Given the fact that these sound effects served as the Globolinks’ primary means of communication, such jarring, primitive electronics did the story no favors. When it was revived in 1980 for New York high school theaters, Menotti enlisted the help of electronic composer Suzanne Ciani to update and modernize the sound of the aliens. Taking the original concept of nefarious space invaders and accessing the underlying humor lacking in the original’s soundtrack, she smoothed out their electronic voices while also lending them a truly futuristic sound that, it was hoped, would better resonate with younger audiences. Applying her singular approach to avant garde electronic composition, Ciani essentially rewrote the original with her truly unique approach, so much so that it was said that Menotti was upset by the size of her credit on the original show poster.

Released for the first time by Finders Keepers, the current torchbearers of all things Ciani, Help, Help, the Globolinks! offers up a pair of side-long electronic explorations that, lacking the corresponding visuals, play in the abstract. The pieces demonstrate an appropriately futuristic undercurrent that sounds futuristic even today. It’s a testament to Ciani’s forward-thinking approach to electronic music that, some 40 years later, the swoops and swirls, guttural bleeps and organic-sounding swooshes still sound like the work of a 21st century modernist.

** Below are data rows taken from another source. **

(** C2 (fails on the code): on a pool of two GPUs, four acquires return
    [0, 0, 1, 1] and leave the counters at [2, 2]; the next acquire does not
    return, whatever number of loop iterations it is given, because no
    counter is at most 1 and the threshold stays at 1. *)
Theorem get_next_gpu_spins_on_loaded_pool (fuel : nat) :
  acquire_n (S fuel) 4 (__init__ (Some 2)) = Returned [0; 0; 1; 1] [2; 2] ∧
  get_next_gpu fuel [2; 2] = Diverged.
Proof.
  split.
  - by rewrite acquire_n_fuel.
  - apply get_next_gpu_Diverged. right. by repeat constructor.
Qed.

(** C3 (counterexample): releasing GPU 0 of a fresh one-GPU pool, which
    nobody has acquired, raises nothing and drives the counter to -1. *)
Lemma release_unleased_goes_negative :
  release 0 (__init__ (Some 1)) = Returned () [-1] ∧
  ¬ ∃ e, release 0 (__init__ (Some 1)) = Raised e (__init__ (Some 1)).
Proof. split; [done | by intros [e ?]]. Qed.

(** C3 (amended): a release whose id is outside the index range of the list
    ([id >= num_devices] or [id < -num_devices]) raises [IndexError] and
    leaves every counter as it was.  There is no lease check: an id in
    [0, num_devices) has its counter decremented whatever the counter is. *)
Theorem release_error_cases (s : list Z) (gpu_id : Z) :
  (gpu_id < - Z.of_nat (length s) ∨ Z.of_nat (length s) ≤ gpu_id →
   release gpu_id s = Raised IndexError s) ∧
  (0 ≤ gpu_id < Z.of_nat (length s) →
   ∃ c, s !! Z.to_nat gpu_id = Some c ∧
        release gpu_id s = Returned () (<[Z.to_nat gpu_id := c - 1]> s)).
Proof.
  split.
  - intros Hout. unfold release, gpu_status_iadd.
    by rewrite py_index_out_of_range.
  - intros Hin.
    destruct (lookup_lt_is_Some_2 s (Z.to_nat gpu_id)) as [c Hc]; [lia|].
    exists c. split; [done|].
    unfold release. rewrite <-(Z2Nat.id gpu_id) at 1 by lia.
    by rewrite (gpu_status_iadd_at _ _ _ _ Hc).
Qed.

Lemma release_error_cases_witness :
  release 2 [0; 1] = Raised IndexError [0; 1] ∧
  release (-3) [0; 1] = Raised IndexError [0; 1] ∧
  ∃ c, [0; 1] !! Z.to_nat 0 = Some c ∧
       release 0 [0; 1] = Returned () (<[Z.to_nat 0 := c - 1]> [0; 1]).
Proof.
  split; [|split].
  - apply (proj1 (release_error_cases [0; 1] 2)). simpl. lia.
  - apply (proj1 (release_error_cases [0; 1] (-3))). simpl. lia.
  - apply (proj2 (release_error_cases [0; 1] 0)). simpl. lia.
Defined.

(** C4: from a fresh pool, after any sequence of acquires and releases in
    which every release names a lease that is out, every counter is between
    0 and the number of leases out, and the counters add up to that number. *)
Theorem counters_match_leases (fuel : nat) (num_gpus : option Z)
    (calls : list call) (s leases : list Z) :
  exec fuel calls (__init__ num_gpus) [] = Finished s leases →
  Forall (λ c, 0 ≤ c ≤ Z.of_nat (length leases)) s ∧
  sum_status s = Z.of_nat (length leases).
Proof.
  intros Hexec.
  pose proof (lease_inv_exec _ _ _ _ _ _ (lease_inv_init num_gpus) Hexec)
    as Hinv.
  split; [by apply lease_inv_bounds | apply Hinv].
Qed.

Lemma counters_match_leases_witness :
  Forall (λ c, 0 ≤ c ≤ Z.of_nat (length [1; 0])) [1; 1] ∧
  sum_status [1; 1] = Z.of_nat (length [1; 0]).
Proof.
  apply (counters_match_leases 1 (Some 2)
           [Acquire; Acquire; Acquire; Release 0]).
  vm_compute. reflexivity.
Defined.

(** C5: an acquire followed at once by the release of the id it returned
    leaves every counter as it was before the acquire.  The one way for the
    pair not to complete is that the acquire itself does not return, which
    takes a pool whose counters all exceed 1 (or no loop iteration at
    all). *)
Theorem acquire_then_release_is_identity (fuel : nat) (s : list Z) :
  (g ← get_next_gpu fuel; release g) s = Returned () s ∨
  (get_next_gpu fuel s = Diverged ∧
   (fuel = 0%nat ∨ Forall (λ c, 1 < c) s)).
Proof.
  destruct (get_next_gpu fuel s) as [g s'|e s'|] eqn:Hacq.
  - left. unfold mbind, M_bind. rewrite Hacq.
    by eapply release_after_acquire.
  - by apply get_next_gpu_not_Raised in Hacq.
  - right. split; [done|]. by apply get_next_gpu_Diverged.
Qed.

(** C6 (fails on the code): on a pool of one GPU the first two acquires
    return 0 and leave the counter at 2; the third does not return, whatever
    number of loop iterations it is given. *)
Theorem third_acquire_on_one_gpu_spins (fuel : nat) :
  acquire_n (S fuel) 2 (__init__ (Some 1)) = Returned [0; 0] [2] ∧
  acquire_n fuel 3 (__init__ (Some 1)) = Diverged.
Proof.
  split; [by rewrite acquire_n_fuel|].
  destruct fuel as [|fuel]; [done | by rewrite acquire_n_fuel].
Qed.

(** C7 (counterexample): with no number of loop iterations does the scenario
    give the returns [0, 1, 0] and the counters [0, 1]. *)
Lemma scenario_is_not_the_spec_trace :
  ¬ ∃ fuel, three_acquires_release_first fuel (__init__ (Some 2))
            = Returned [0; 1; 0] [0; 1].
Proof.
  intros [[|fuel] Hrun]; [done|].
  by rewrite three_acquires_release_first_fuel in Hrun.
Qed.

(** C7 (amended): on a fresh pool of two GPUs, acquire, acquire, acquire,
    release(first id) runs to its end; the first acquire returns 0, and after
    the release the counters are [1, 1]: three leases taken, one given back,
    one left on each GPU. *)
Theorem scenario_first_return_and_counters (fuel : nat) :
  ∃ g2 g3, three_acquires_release_first (S fuel) (__init__ (Some 2))
           = Returned [0; g2; g3] [1; 1].
Proof.
  rewrite three_acquires_release_first_fuel. by exists 0, 1.
Qed.

(** C8 (fails on the code): a trial whose training raises leaves [__call__]
    before the decrement, so the counter its acquire raised stays raised; a
    trial that succeeds gives its lease back. *)
Theorem faulted_trial_keeps_its_lease (fuel : nat) :
  __call__ nat (λ _, None) (S fuel) true (__init__ (Some 1))
  = Raised TrainingError [1] ∧
  __call__ nat (λ _, Some 7%nat) (S fuel) true (__init__ (Some 1))
  = Returned 7%nat [0].
Proof.
  unfold __call__, mbind, M_bind. by rewrite get_next_gpu_fuel.
Qed.

(** C9: when [get_next_gpu] returns, the counter of the GPU it chose was at
    most 1 and is now one more, and a pool whose counters were all at most 2
    still is; hence from a fresh pool of any size no sequence of calls
    brings a counter above 2. *)
Theorem get_next_gpu_caps_counters_at_2 :
  (∀ fuel (s : list Z) g s',
     get_next_gpu fuel s = Returned g s' →
     ∃ (k : nat) c,
       g = Z.of_nat k ∧ s !! k = Some c ∧ c ≤ 1 ∧ s' = <[k := c + 1]> s ∧
       (Forall (λ c, c ≤ 2) s → Forall (λ c, c ≤ 2) s')) ∧
  (∀ fuel num_gpus calls s leases,
     exec fuel calls (__init__ num_gpus) [] = Finished s leases →
     Forall (λ c, c ≤ 2) s).
Proof.
  split.
  - intros fuel s g s' Hacq.
    pose proof Hacq as (_ & k & c & -> & Hk & Hc & _ & ->)%get_next_gpu_Returned.
    exists k, c. repeat split; [done..|].
    intros Hs. by eapply capped_acquire.
  - intros fuel num_gpus calls s leases Hexec.
    eapply capped_exec; [apply capped_init | done].
Qed.

Lemma get_next_gpu_caps_counters_at_2_witness :
  (∃ (k : nat) c,
     1 = Z.of_nat k ∧ [2; 1; 1] !! k = Some c ∧ c ≤ 1 ∧
     [2; 2; 1] = <[k := c + 1]> [2; 1; 1] ∧
     (Forall (λ c, c ≤ 2) [2; 1; 1] → Forall (λ c, c ≤ 2) [2; 2; 1])) ∧
  Forall (λ c, c ≤ 2) [2; 2].
Proof.
  split.
  - apply (proj1 get_next_gpu_caps_counters_at_2 1%nat [2; 1; 1] 1 [2; 2; 1]).
    vm_compute. reflexivity.
  - apply (proj2 get_next_gpu_caps_counters_at_2 1%nat (Some 2)
             [Acquire; Acquire; Acquire; Acquire] [2; 2] [1; 1; 0; 0]).
    vm_compute. reflexivity.
Defined.

(** C10: a release with a negative id within [-num_devices, -1] raises
    nothing; it decrements the counter at position [num_devices + id],
    counting from the end of the pool, so [release(-1)] decrements the last
    GPU's counter. *)
Theorem release_negative_id_wraps (s : list Z) (gpu_id : Z) :
  - Z.of_nat (length s) ≤ gpu_id < 0 →
  ∃ c, s !! Z.to_nat (Z.of_nat (length s) + gpu_id) = Some c ∧
       release gpu_id s
       = Returned () (<[Z.to_nat (Z.of_nat (length s) + gpu_id) := c - 1]> s).
Proof.
  intros Hneg.
  destruct (lookup_lt_is_Some_2 s (Z.to_nat (Z.of_nat (length s) + gpu_id)))
    as [c Hc]; [lia|].
  exists c. split; [done|].
  unfold release, gpu_status_iadd.
  rewrite py_index_negative by done. by rewrite Hc.
Qed.

Lemma release_negative_id_wraps_witness :
  ∃ c, [1; 2; 3] !! Z.to_nat (Z.of_nat (length [1; 2; 3]) + -1) = Some c ∧
       release (-1) [1; 2; 3]
       = Returned ()
           (<[Z.to_nat (Z.of_nat (length [1; 2; 3]) + -1) := c - 1]> [1; 2; 3]).
Proof.
  apply (release_negative_id_wraps [1; 2; 3] (-1)). simpl. lia.
Defined.

(** ** Further properties of the code *)

Section more_facts.
Implicit Types (s : list Z) (k : nat) (g c : Z).

Lemma get_next_gpu_returns fuel s :
  Exists (λ c, c ≤ 1) s → ∃ g s', get_next_gpu (S fuel) s = Returned g s'.
Proof.
  intros Hex.
  destruct (get_next_gpu (S fuel) s) as [g s'|e s'|] eqn:Hacq; [by eauto| |].
  - by apply get_next_gpu_not_Raised in Hacq.
  - apply get_next_gpu_Diverged in Hacq as [?|Hall]; [done|].
    apply Exists_exists in Hex as (c & Hin & Hc).
    rewrite Forall_forall in Hall. specialize (Hall c Hin). simpl in Hall. lia.
Qed.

Running a short 20 minutes, the music is designed more to give an idea of what was provided for the revised production rather than a definitive record of the opera. Because of this, despite their historical and aesthetic significance, it’s hard to recommend the album to any but the most ardent Ciani disciples. She would go on to expand such sounds on a number of groundbreaking scores and albums, but these early instances of her under-recognized brilliance function more as a piece of the story rather than a standalone work that supports the artistic and critical acclaim her work has been afforded.

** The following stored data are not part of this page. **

(** * youtube_data_fetch.py: pagination, comment budget and orchestration

    A shallow embedding of [youtube_data_fetch.py].  The remote YouTube Data
    API is an oracle ([api]) that answers a request either with a decoded
    response or by raising, and answers the same request the same way
    whenever it is asked.  Every function of the script becomes a function
    in a small logging monad whose log records, in program order, each
    request executed, each line printed, each prompt shown and each workbook
    saved.  The spreadsheet library is an oracle too ([sheets]): appending a
    row and saving the workbook may raise.  The script catches every
    exception around its requests, where an exception shows only as the
    [Raise] answer of the oracle and the line the handler prints; it catches
    none around the exports, so an exception raised there leaves [main].
    The two [while] loops carry a fuel argument: [None] means that the fuel
    ran out before the loop left, never that the script failed.  A string is
    a sequence of code points below 256. *)

From Stdlib Require Import List String Ascii ZArith Lia Bool Arith.
Import ListNotations.
Local Open Scope string_scope.
Local Open Scope list_scope.

(** ** Python built-ins used by the script *)

Module Py.

(** [str.split(sep)] with an explicit one-character separator: the result
    always has one more element than the string has separators. *)
Fixpoint split (sep : ascii) (s : string) : list string :=
  match s with
  | EmptyString => [EmptyString]
  | String c s' =>
      if Ascii.eqb c sep then EmptyString :: split sep s'
      else match split sep s' with
           | [] => [String c EmptyString]
           | seg :: segs => String c seg :: segs
           end
  end.

(** [xs[-1]]: [None] stands for [IndexError]. *)
Fixpoint last_item {A : Type} (xs : list A) : option A :=
  match xs with
  | [] => None
  | [x] => Some x
  | _ :: xs' => last_item xs'
  end.

(** Truth value of a [str]-or-[None] object: [None] and [''] are false. *)
Definition truthy (o : option string) : bool :=
  match o with
  | None => false
  | Some s => negb (String.eqb s EmptyString)
  end.

(** Characters [int()] strips from both ends of its argument: the blanks
    of C's [isspace] (9 to 13 and 32) and, of the code points from 128 on,
    the two Unicode blanks below 256, which it turns into spaces first. *)
Definition is_space (c : ascii) : bool :=
  let n := nat_of_ascii c in
  (Nat.leb 9 n && Nat.leb n 13) || Nat.eqb n 32
  || Nat.eqb n 133 || Nat.eqb n 160.

Definition is_digit (c : ascii) : bool :=
  let n := nat_of_ascii c in Nat.leb 48 n && Nat.leb n 57.
Lemma X22_message_bibcode_is_resolved_witness :
  msg_bibcode (master_message (with_tags None None) ∅ "2024-06-01T12:00:00")
  = Some "2024ApJ...000..001A".
Proof.
  by apply (X22_message_bibcode_is_resolved (with_tags None None) ∅ "2024-06-01T12:00:00").
Defined.

Lemma X21_message_zero_for_untracked_discipline_witness :
  exists boost_factors,
    compute_boost_factors astronomy_only_config (midday 2024 6 1) example_record
    = Ok boost_factors
    /\ msg_boosts (master_message example_record boost_factors "2024-06-01T12:00:00")
         !! ("physics" +:+ "_final_boost") = Some 0%Q.
Proof.
  destruct (compute_boost_factors_returns astronomy_only_config (midday 2024 6 1)
              example_record default_weights 1%Q (30440 # 45640)%Q)
    as [boost_factors E].
  - reflexivity.
  - apply default_weights_nonneg.
  - vm_compute. reflexivity.
  - vm_compute. reflexivity.
  - reflexivity.
  - by eexists.
  - by eexists.
  - by eexists.
  - exists boost_factors. split; [exact E|].
    refine (X21_message_zero_for_untracked_discipline astronomy_only_config
              (midday 2024 6 1) example_record boost_factors _ "physics" E _ _).
    + unfold default_collections. repeat constructor.
    + intros H. apply list_elem_of_In in H. destruct H as [H|[]]. discriminate H.
Defined.

(** ** Batches *)

Lemma batch_loop_trace (batch_size : Z) (rest : list string)
    (batch : list Record_) (w : list (list Record_)) :
  Z.of_nat (length batch) < Z.max 1 batch_size ->
  exists fulls last,
    batch_loop record_batch batch_size rest batch w = (Ok last, (w ++ fulls)%list)
    /\ (concat fulls ++ last = batch ++ map minimal_record rest)%list
    /\ Forall (fun b => Z.of_nat (length b) = Z.max 1 batch_size) fulls
    /\ Z.of_nat (length last) < Z.max 1 batch_size.
Proof.
  revert batch w. induction rest as [|b rest IH]; intros batch w Hinv.
  - exists [], batch. simpl. rewrite !app_nil_r. by repeat split.
  - simpl.
    destruct (batch_size <=? Z.of_nat (length (batch ++ [minimal_record b])))
      eqn:E.
    + apply Z.leb_le in E. rewrite length_app in E. simpl in E.
      destruct (IH [] (w ++ [batch ++ [minimal_record b]])%list)
        as (fulls & last & Hloop & Hcat & Hfull & Hlast); [simpl; lia|].
      exists ((batch ++ [minimal_record b]) :: fulls)%list, last.
      change (record_batch (batch ++ [minimal_record b]) w)
        with (Ok tt, (w ++ [batch ++ [minimal_record b]])%list).
      cbv beta iota. rewrite Hloop.
      split; [by rewrite <- app_assoc|]. split.
      * simpl. rewrite <- app_assoc, Hcat. simpl. by rewrite <- app_assoc.
      * split; [|done]. constructor; [|done].
        rewrite length_app. simpl. lia.
    + apply Z.leb_gt in E. rewrite length_app in E. simpl in E.
      destruct (IH (batch ++ [minimal_record b])%list w)
        as (fulls & last & Hloop & Hcat & Hfull & Hlast).
      { rewrite length_app. simpl. lia. }
      exists fulls, last. split; [done|]. split; [|done].
      rewrite Hcat. by rewrite <- app_assoc.
Qed.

As a document, Help, Help, the Globolinks! is truly a score for fans of electronic music. But as a standalone work, it plays as fragments of a larger piece that, taken out of context, lose much of their intended impact. That they have been made available at all is wonderful, but it would have been nice to hear them within the whole of Menotti’s bizarro sci-fi vision. As they say, beggars can’t be choosers and finders keepers, losers weepers. It was meant for kids, after all.